Salah satu faktor utama yang membebani IHSG adalah defisit Anggaran Pendapatan dan Belanja Negara (APBN) yang mencapai Rp31,2 triliun atau 0,13% terhadap Produk Domestik Bruto (PDB) hingga akhir Februari 2025.
Pendapatan negara hanya mencapai Rp316,9 triliun, anjlok 20,85% dibandingkan periode yang sama tahun lalu. Salah satu penyebab utamanya adalah kontraksi penerimaan pajak sebesar 30%, dari Rp269,02 triliun pada Februari 2024 menjadi jauh lebih rendah tahun ini.
Selain itu, pasar semakin tertekan dengan beredarnya rumor pengunduran diri Menteri Keuangan Sri Mulyani. Meski pihak Istana melalui Juru Bicara Kantor Komunikasi Kepresidenan Hariqo Wibawa Satria telah membantah kabar tersebut sebagai hoaks, namun spekulasi yang sudah terlanjur menyebar tetap menambah ketidakpastian di pasar.

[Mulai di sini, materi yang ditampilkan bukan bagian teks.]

(** A page that is not the last of its range. *)
Lemma rest_of_cycle after e limit o c l :
  last (take limit (range_keys after e o)) = Some (cursor_key c) ->
  StronglySorted (fun a b => rust_ltb a b = true) l -> Forall (beyond (Some c)) l ->
  StronglySorted (fun a b => rust_ltb a b = true) (take limit (range_keys after e o) ++ l)
  /\ Forall (beyond after) (take limit (range_keys after e o) ++ l).
Proof.
  intros Hl Hs Hb. rewrite Forall_forall in Hb. set (T := take limit (range_keys after e o)) in *.
  assert (HT : StronglySorted (fun a b => rust_ltb a b = true) T)
    by (eapply sublist_sorted; [apply sublist_take | apply set_range_strict]).
  assert (Hin : forall x, x ∈ T -> beyond after x).
  { intros x Hx. apply (elem_of_range_keys after e o x). eapply elem_of_sublist; [exact Hx | apply sublist_take]. }
  assert (Htrans : forall x y z : CreatedKey, rust_ltb x y = true -> rust_ltb y z = true -> rust_ltb x z = true).
  { intros x y z. unfold rust_ltb. destruct (rust_cmp x y) eqn:E1; try done. destruct (rust_cmp y z) eqn:E2; try done.
    by rewrite (rust_cmp_trans _ _ _ E1 E2). }
  apply last_Some in Hl as [T' HT'].
  assert (Hle : forall x, x ∈ T -> x = cursor_key c \/ rust_ltb x (cursor_key c) = true).
  { intros x Hx. rewrite HT' in Hx, HT. apply elem_of_app in Hx as [Hx| ->%list_elem_of_singleton]; [right|by left].
    eapply StronglySorted_app_1_elem_of in HT; [exact HT | done | set_solver]. }
  split.
  - apply StronglySorted_app_2; [|done..]. intros x y Hx Hy. specialize (Hb y Hy). cbn in Hb.
    destruct (Hle x Hx) as [->|]; eauto.
  - apply Forall_app. split; rewrite Forall_forall; [done|]. intros y Hy. specialize (Hb y Hy). cbn in Hb.
    assert (Hc : beyond after (cursor_key c)) by (apply Hin; rewrite HT'; set_solver).
    destruct after; [|done]. cbn in *. eauto.
Qed.

Lemma page_cursor_in_range limit after e o c :
  last (take limit (range_keys after e o)) = Some (cursor_key c) -> range_panics (Some c) e = false.
Proof.
  intros Hl. assert (Hc : cursor_key c ∈ range_keys after e o).
  { eapply elem_of_sublist; [|apply sublist_take]. apply last_Some in Hl as [l' ->]. set_solver. }
  apply elem_of_range_keys in Hc as (_ & _ & Hle). cbn. by rewrite rust_ltb_leb, Hle.
Qed.

Lemma cycle_from limit e os : forall after,
  (1 <= limit <= DIRECT_MESSAGE_OUTBOX_PAGE_LIMIT)%nat -> Forall outbox_wf os -> Sorted (no_older_row (cursor_key e)) os ->
  range_panics after e = false ->
  match os with o :: _ => (length (range_keys after e o) <= limit * length os)%nat | [] => False end ->
  exists l, candidate_cycle limit os after (Some e) = Some l
    /\ StronglySorted (fun a b => rust_ltb a b = true) (created_key <$> l) /\ Forall (beyond after) (created_key <$> l)
    /\ forall k x, (forall o, o ∈ os -> has_row k x o) -> beyond after x -> rust_leb x (cursor_key e) = true -> x ∈ created_key <$> l.
Proof.
  induction os as [|o os IH]; [done|]. intros after Hlim Hwf Hsort Hrange Hlen.
  apply Forall_cons in Hwf as [Ho Hwf].
  destruct (candidate_page_spec after e limit o Ho Hlim Hrange) as (p & Hp & Hitems & Hend & Hnext).
  cbn [candidate_cycle]. rewrite Hp, Hend. cbn [length] in Hlen.
  assert (HxK : forall k x, has_row k x o -> beyond after x -> rust_leb x (cursor_key e) = true -> x ∈ range_keys after e o)
    by (intros k x Hx ? ?; apply elem_of_range_keys; split_and!; [by eapply has_row_created | done..]).
  destruct (limit <? length (range_keys after e o))%nat eqn:E.
  - apply Nat.ltb_lt in E. destruct (next_cursor p) as [c|]; cbn in Hnext.
    2:{ symmetry in Hnext. apply last_None in Hnext. apply (f_equal length) in Hnext. rewrite length_take in Hnext. cbn in Hnext. lia. }
    symmetry in Hnext. destruct os as [|o' os]; [cbn in Hlen; lia|].
    apply Sorted_inv in Hsort as [Hsort Hhd]. apply HdRel_inv in Hhd. assert (Ho' := Forall_inv Hwf).
    pose proof (range_keys_length after e limit o o' c Ho Ho' Hhd (proj1 Hlim) Hnext) as Hrest.
    destruct (IH (Some c) Hlim Hwf Hsort) as (l & Hl & Hs & Hb & Hall); [by eapply page_cursor_in_range | cbn [length] in Hlen |- *; lia|].
    rewrite Hl. cbn. exists (items p ++ l)%list. split; [done|]. rewrite fmap_app, Hitems.
    destruct (rest_of_cycle after e limit o c _ Hnext Hs Hb) as [Hs' Hb']. split_and!; [done..|].
    intros k x Hin Ha Hx. specialize (HxK k x (Hin o (list_elem_of_here _ _)) Ha Hx).
    apply elem_of_app. destruct (decide (x ∈ take limit (range_keys after e o))) as [|Hnt]; [by left | right].
    apply (Hall k); [|cbn|done]; [intros; apply Hin; by apply list_elem_of_further|].
    pose proof (set_range_strict (cursor_key <$> after) (cursor_key e) (by_created o)) as Hstrict.
    fold (range_keys after e o) in Hstrict. rewrite <- (take_drop limit (range_keys after e o)) in Hstrict, HxK.
    apply elem_of_app in HxK as [?|Hxd]; [done|].
    apply (StronglySorted_app_1_elem_of _ _ _ _ _ Hstrict); [|done].
    apply last_Some in Hnext as [T ->]. set_solver.
  - apply Nat.ltb_ge in E. destruct (next_cursor p); [done|]. exists (items p). rewrite take_ge in Hitems by lia.
    rewrite Hitems. split_and!; [done | apply set_range_strict | | ].
    + apply Forall_forall. intros x Hx. apply elem_of_range_keys in Hx. tauto.
    + intros k x Hin Ha Hx. apply (HxK k); [apply Hin, list_elem_of_here | done..].
Qed.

“Kami ingin menegaskan bahwa informasi yang beredar mengenai pengunduran diri Sri Mulyani adalah tidak benar alias hoaks,” ujar Hariqo.
Di tengah guncangan pasar, neraca perdagangan Indonesia sebenarnya masih mencatat surplus US$3,12 miliar pada Februari 2025. Namun, ada anomali yang mencemaskan, yakni penurunan impor barang konsumsi dari US$1,64 miliar (Januari 2025) menjadi US$1,47 miliar (Februari 2025).
Secara month-on-month (MoM) dan year-on-year (YoY), impor barang konsumsi turun masing-masing 10,61% dan 20,97%. Ini menjadi indikasi bahwa daya beli masyarakat sedang melemah, terutama di kalangan menengah ke bawah.
Biasanya, menjelang Ramadan, konsumsi masyarakat melonjak, termasuk dalam belanja kebutuhan pokok. Namun, tahun ini justru terjadi perlambatan. Data Mandiri Spending Index (MSI) juga menunjukkan penurunan tajam ke 236,2 seminggu sebelum Ramadan. Anomali ini terakhir kali terjadi pada Maret 2020, ketika awal pandemi Covid-19 mengguncang ekonomi.